The HDBase-T Alliance further elaborates in a "Frequently Asked Questions" page on its website: "Although HDBase-T uses coding technology and uses the physical medium used by IP, it is not IP. HDBase-T uses T-packets, a different packetization protocol." The alliance later details another HDBase-T capability: Ethernet Fallback mode. Its support of this mode "means the HDBase-T device can be plugged into an Ethernet-only infrastructure," the alliance says. "The device will ‘realize' it, and will enable only the Ethernet capabilities of the connection. Since an HDBase-T port is identical to an Ethernet port, users can plug in and have fully functioning Ethernet--no frustrations. Also, the manufacturer does not need to design a device with a separate HDBase-T vs. Ethernet port; it can be the same port that can be used for either HDBase-T (including Ethernet) or Ethernet-only connectivity."

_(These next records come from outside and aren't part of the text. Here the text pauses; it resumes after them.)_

(** ** [decrement_team] *)

(** C6: on a known team above zero and for an admitted client, the counter
    becomes [max (current - clamped) 0], where the clamped amount is the
    requested one from 1 to 100, 100 above that and 1 below; the logged
    delta is the negated actual decrease, which is the whole current score
    when the floor is hit. *)
Theorem decrement_team_floors_at_zero (st : db) (now : timestamptz)
    (p_team p_client_id : string) (p_amount : Z) (row : score_row) :
  scores st !! p_team = Some row →
  0 < score row ≤ int4_max →
  check_rate_limit st now p_client_id = false →
  let v_amount := Z.max 1 (Z.min p_amount 100) in
  let v_new_score := Z.max (score row - v_amount) 0 in
  ((1 ≤ p_amount ≤ 100 → v_amount = p_amount)
   ∧ (p_amount > 100 → v_amount = 100)
   ∧ (p_amount < 1 → v_amount = 1))
  ∧ ∃ st' a r,
    decrement_team st now p_team p_client_id p_amount = Ok (st', r)
    ∧ select_score st' p_team = Some v_new_score
    ∧ 0 ≤ v_new_score
    ∧ (∀ t, t ≠ p_team → scores st' !! t = scores st !! t)
    ∧ score_actions st' = score_actions st ++ [a]
    ∧ team a = p_team
    ∧ client_id a = p_client_id
    ∧ action_type a = "decrement"
    ∧ delta a = - (score row - v_new_score)
    ∧ 0 < - delta a ≤ v_amount
    ∧ (score row < v_amount → - delta a = score row ∧ - delta a < v_amount)
    ∧ (v_amount ≤ score row → - delta a = v_amount)
    ∧ prev_score a = score row
    ∧ new_score a = v_new_score
    ∧ json_get "success" r = Some (JBool true)
    ∧ json_get "prev_score" r = Some (JInt (score row))
    ∧ json_get "new_score" r = Some (JInt v_new_score)
    ∧ json_get "action_id" r = Some (JUuid (id a)).
Proof.
  intros Hrow Hpos Hadm v_amount v_new_score.
  split; [unfold v_amount; lia|].
  assert (1 ≤ v_amount ≤ 100) as Hclamp by (unfold v_amount; lia).
  unfold decrement_team.
  change (GREATEST 1 (LEAST p_amount 100)) with v_amount.
  rewrite Hadm.
  unfold select_score at 1. rewrite Hrow. simpl.
  rewrite int4_sub_in_range by (unfold int4_min; lia). simpl.
  change (GREATEST (score row - v_amount) 0) with v_new_score.
  assert (0 ≤ v_new_score < score row) as Hnew by (unfold v_new_score; lia).
  rewrite int4_sub_in_range by (unfold int4_min; lia). simpl.
  rewrite decide_False by lia.
  unfold update_score. rewrite Hrow, decide_True by lia. simpl.
  rewrite int4_neg_in_range by (unfold int4_min; lia). simpl.
  eexists _, _, _. split; [reflexivity|].
  unfold select_score. simpl. rewrite lookup_insert_eq.
  split_and!; try reflexivity; simpl; try (unfold v_new_score; lia).
  intros t Ht. by rewrite lookup_insert_ne.
Qed.

(** ** No-ops *)

(** C9: at zero, [decrement_team] answers with a failure and [reset_team]
    with a success carrying a message and no score or action fields; neither
    writes anything. *)
Theorem noop_at_zero (st : db) (now : timestamptz)
    (p_team p_client_id : string) (p_amount : Z) (row : score_row) :
  scores st !! p_team = Some row →
  score row = 0 →
  check_rate_limit st now p_client_id = false →
  (∃ r, decrement_team st now p_team p_client_id p_amount = Ok (st, r)
        ∧ json_get "success" r = Some (JBool false)
        ∧ json_get "error" r = Some (JText "Score is already at 0")
        ∧ score row - Z.max (score row - GREATEST 1 (LEAST p_amount 100)) 0 = 0)
  ∧ (∃ r, reset_team st now p_team p_client_id = Ok (st, r)
        ∧ json_get "success" r = Some (JBool true)
        ∧ json_get "message" r = Some (JText "Score is already 0")
        ∧ json_get "error" r = None
        ∧ json_get "prev_score" r = None
        ∧ json_get "new_score" r = None
        ∧ json_get "action_id" r = None).
Proof.
  intros Hrow Hzero Hadm.
  pose proof (clamp_range p_amount) as Hclamp.
  split.
  - unfold decrement_team. rewrite Hadm.
    unfold select_score. rewrite Hrow. simpl. rewrite Hzero.
    rewrite int4_sub_in_range by (unfold int4_min, int4_max; lia).
    simpl.
    assert (GREATEST (0 - GREATEST 1 (LEAST p_amount 100)) 0 = 0) as ->
      by (unfold GREATEST at 1; lia).
    rewrite int4_sub_in_range by (unfold int4_min, int4_max; lia).
    simpl. eexists. split; [reflexivity|].
    split_and!; try reflexivity. lia.
  - unfold reset_team. rewrite Hadm.
    unfold select_score. rewrite Hrow. simpl. rewrite Hzero. simpl.
    eexists. split; [reflexivity|]. split_and!; reflexivity.
Qed.

(** ** [reset_all] *)

Lemma positive_rows_elem (st : db) (t : string) (row : score_row) :
  (t, row) ∈ positive_rows st ↔ scores st !! t = Some row ∧ score row > 0.
Proof.
  unfold positive_rows. rewrite list_elem_of_filter, elem_of_map_to_list. simpl.
  tauto.
Qed.

Lemma positive_rows_NoDup (st : db) : NoDup (positive_rows st).*1.
Proof.
  unfold positive_rows.
  eapply sublist_NoDup; [apply (NoDup_fst_map_to_list (scores st))|].
  apply fmap_sublist, sublist_filter.
Qed.

Lemma positive_rows_length (st : db) :
  length (positive_rows st) = teams_above_zero st.
Proof.
  unfold teams_above_zero, positive_rows.
  rewrite <- length_map_to_list.
  apply Permutation_length, NoDup_Permutation.
  - apply NoDup_filter, NoDup_map_to_list.
  - apply NoDup_map_to_list.
  - intros [t row]. rewrite list_elem_of_filter, !elem_of_map_to_list.
    rewrite map_lookup_filter_Some. simpl. tauto.
Qed.

Lemma reset_rows_lookup_other (now : timestamptz) (rows : list (string * score_row))
    (m : gmap string score_row) (t : string) :
  t ∉ rows.*1 → reset_rows now m rows !! t = m !! t.
Proof.
  unfold reset_rows. revert m.
  induction rows as [|[t' row'] rows IH]; intros m Hnin; [done|].
  rewrite fmap_cons, not_elem_of_cons in Hnin. destruct Hnin as [Hne Hnin].
  simpl. rewrite IH by done. by rewrite lookup_insert_ne.
Qed.

Lemma reset_rows_lookup_reset (now : timestamptz) (rows : list (string * score_row))
    (m : gmap string score_row) (t : string) :
  t ∈ rows.*1 → reset_rows now m rows !! t = Some {| score := 0; updated_at := now |}.
Proof.
  revert m.
  induction rows as [|[t' row'] rows IH]; intros m Hin.
  - by apply elem_of_nil in Hin.
  - change (reset_rows now m ((t', row') :: rows))
      with (reset_rows now (<[t' := {| score := 0; updated_at := now |}]> m) rows).
    destruct (decide (t ∈ rows.*1)) as [Hin'|Hnin]; [by apply IH|].
    rewrite reset_rows_lookup_other by done.
    rewrite fmap_cons in Hin. apply elem_of_cons in Hin as [->|?]; [|done].
    apply lookup_insert_eq.
Qed.

Lemma reset_rows_size (now : timestamptz) (rows : list (string * score_row))
    (m : gmap string score_row) :
  (∀ r, r ∈ rows → is_Some (m !! r.1)) →
  size (reset_rows now m rows) = size m.
Proof.
  unfold reset_rows. revert m.
  induction rows as [|r rows IH]; intros m Hin; simpl; [done|].
  rewrite IH.
  - destruct (Hin r) as [x Hx]; [left|]. by eapply map_size_insert_Some.
  - intros r' Hr'. rewrite lookup_insert_is_Some'. right. apply Hin. by right.
Qed.

Lemma reset_all_actions_length (k : uuid) (now : timestamptz) (p : string)
    (rows : list (string * score_row)) :
  length (reset_all_actions k now p rows) = length rows.
Proof. revert k. induction rows; intros k; simpl; [done | by rewrite IHrows]. Qed.

Lemma reset_all_actions_elem (k : uuid) (now : timestamptz) (p : string)
    (rows : list (string * score_row)) (a : score_action) :
  a ∈ reset_all_actions k now p rows →
  ∃ j r, r ∈ rows ∧ a = reset_all_action j now p r.
Proof.
  revert k. induction rows as [|r rows IH]; intros k; simpl.
  - by intros ?%elem_of_nil.
  - intros [->|Hin]%elem_of_cons.
    + exists k, r. split; [left | done].
    + destruct (IH _ Hin) as (j & r' & Hr' & ->). exists j, r'. split; [by right | done].
Qed.

Lemma reset_all_actions_lookup (k : uuid) (now : timestamptz) (p : string)
    (rows : list (string * score_row)) (i : nat) (a : score_action) :
  reset_all_actions k now p rows !! i = Some a → id a = (k + i)%nat.
Proof.
  revert k i. induction rows as [|r rows IH]; intros k i; simpl; [done|].
  destruct i as [|i]; simpl.
  - intros [= <-]. simpl. lia.
  - intros H%IH. lia.
Qed.

(** The rows logged for one team: none when the team is not looped over,
    exactly one otherwise. *)
Lemma reset_all_actions_team_absent (k : uuid) (now : timestamptz) (p : string)
    (rows : list (string * score_row)) (t : string) :
  t ∉ rows.*1 →
  filter (λ a, team a = t) (reset_all_actions k now p rows) = [].
Proof.
  revert k. induction rows as [|[t' row'] rows IH]; intros k Hnin; simpl; [done|].
  simpl in Hnin. rewrite not_elem_of_cons in Hnin. destruct Hnin as [Hne Hnin].
  rewrite filter_cons_False by (simpl; congruence). by apply IH.
Qed.

Lemma reset_all_actions_team_present (k : uuid) (now : timestamptz) (p : string)
    (rows : list (string * score_row)) (t : string) (row : score_row) :
  NoDup rows.*1 →
  (t, row) ∈ rows →
  ∃ j, filter (λ a, team a = t) (reset_all_actions k now p rows)
       = [reset_all_action j now p (t, row)].
Proof.
  revert k. induction rows as [|[t' row'] rows IH]; intros k Hnd Hin; simpl.
  - by apply elem_of_nil in Hin.
  - simpl in Hnd. apply NoDup_cons in Hnd as [Hnin Hnd].
    apply elem_of_cons in Hin as [[= <- <-]|Hin].
    + rewrite filter_cons_True by done.
      rewrite reset_all_actions_team_absent by done. by exists k.
    + rewrite filter_cons_False.
      * by apply IH.
      * simpl. intros ->. apply Hnin.
        by apply (list_elem_of_fmap_2' fst _ (t, row)).
Qed.

(** The loop of [reset_all], run to its end. *)
Lemma reset_all_loop (now : timestamptz) (p : string)
    (rows : list (string * score_row)) (st : db) (n : Z) :
  (∀ r, r ∈ rows → is_Some (scores st !! r.1) ∧ 0 < score r.2 ≤ int4_max) →
  0 ≤ n →
  n + Z.of_nat (length rows) ≤ int4_max →
  for_loop (reset_all_body now p) (st, n) rows =
    Ok ({| scores := reset_rows now (scores st) rows;
           score_actions := score_actions st
             ++ reset_all_actions (length (score_actions st)) now p rows |},
        n + Z.of_nat (length rows)).
Proof.
  revert st n. induction rows as [|[t row] rows IH]; intros st n Hrows Hn Hmax.
  - simpl. rewrite app_nil_r, Z.add_0_r. by destruct st.
  - simpl length in Hmax.
    destruct (Hrows (t, row)) as [[x Hx] Hscore]; [left|]. simpl in Hx, Hscore.
    simpl for_loop. unfold reset_all_body at 1. simpl.
    unfold update_score. rewrite Hx, decide_True by lia. simpl.
    rewrite int4_neg_in_range by int4_lia. simpl.
    rewrite int4_add_in_range by int4_lia. simpl.
    rewrite IH; [| |lia|lia].
    + simpl. rewrite length_app. simpl.
      rewrite <- app_assoc. simpl.
      replace (length (score_actions st) + 1)%nat
        with (S (length (score_actions st))) by lia.
      replace (n + 1 + Z.of_nat (length rows))
        with (n + Z.of_nat (S (length rows))) by lia.
      reflexivity.
    + intros r Hr. destruct (Hrows r) as [Hsome ?]; [by right|].
      split; [|done]. simpl. rewrite lookup_insert_is_Some'. by right.
Qed.

(** The whole of [reset_all] for an admitted client. *)
Lemma reset_all_admitted (st : db) (now : timestamptz) (p : string) :
  db_ok st →
  check_rate_limit st now p = false →
  reset_all st now p =
    Ok ({| scores := reset_rows now (scores st) (positive_rows st);
           score_actions := score_actions st
             ++ reset_all_actions (length (score_actions st)) now p (positive_rows st) |},
        json_build_object
          [("success", JBool true);
           ("teams_reset", JInt (Z.of_nat (teams_above_zero st)))]).
Proof.
  intros Hok Hadm. unfold reset_all. rewrite Hadm.
  rewrite reset_all_loop.
  - simpl. by rewrite positive_rows_length.
  - intros [t row] [Hrow Hpos]%positive_rows_elem. simpl.
    split; [by eexists|]. pose proof (ok_score st Hok t row Hrow). lia.
  - done.
  - pose proof (ok_rows st Hok) as Hsize.
    rewrite <- length_map_to_list in Hsize.
    pose proof (length_filter (λ r : string * score_row, score r.2 > 0)
                  (map_to_list (scores st))) as Hle.
    unfold positive_rows. lia.
Qed.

The HDBase-T 2.0 Specification, released in mid-2013, introduced HDBase-T over fiber. The alliance anticipated the following question: "Why introduce fiber support? Isn't transmission over Category cable one of the tenets of HDBase-T?" It provided the following answer: "HDBase-T was developed with the belief that it should allow for the transmission of high-definition video over the most ubiquitous cable around, i.e. LAN cable, and be able to deal with commonplace noise and interference without compromising the quality, and without introducing latency.

"Having said that, there are some industries and segments, such as medical and military, who are extremely strict regarding interference, and demand fiber as the transmission medium. In order to cater to those segments, the HDBase-T Alliance developed fiber support in Spec 2.0. Fiber allows transmissions over longer distances than category cable."

The alliance also addresses important distinctions between Power over HDBase-T (POH) and Power over Ethernet (PoE). Its FAQ page includes the question, "Are PoH and PoE interchangeable?" along with the answer, "Yes and no." The answer continues, "They are two different standards. If you happen to connect PoH equipment into a PoE line, the maximum common power will be passed between them, i.e. according to PoE. PoE Plus transmits up to 30W, while PoH transmits 100W. If the device needs more than 30W in this case, the power sourcing equipment will shut off the power, and the powered device will not work … As of today, HDBase-T's 100W power transmission can power most TV sets up to 60 inches. Most TV manufacturers strive to comply with the Energy Star specifications. These are constantly evolving, and reducing the maximum power allowed per TV set."

As mentioned by the HDBase-T Alliance, its 2.0 specification includes fiber cabling in consideration of industries like medical and military, and those industries' extreme concerns about signal interference. That recognition by the alliance suggests that it views HDBase-T as a technology not just for home-entertainment systems, but also for multimedia systems in corporate, institutional and other environments. Although by strict definition it may not be "IP convergence," the transmission of AV over twisted-pair or fiber-optic cabling, via HDBase-T, may be a technical and business opportunity for many.

Patrick McLaughlin is our chief editor.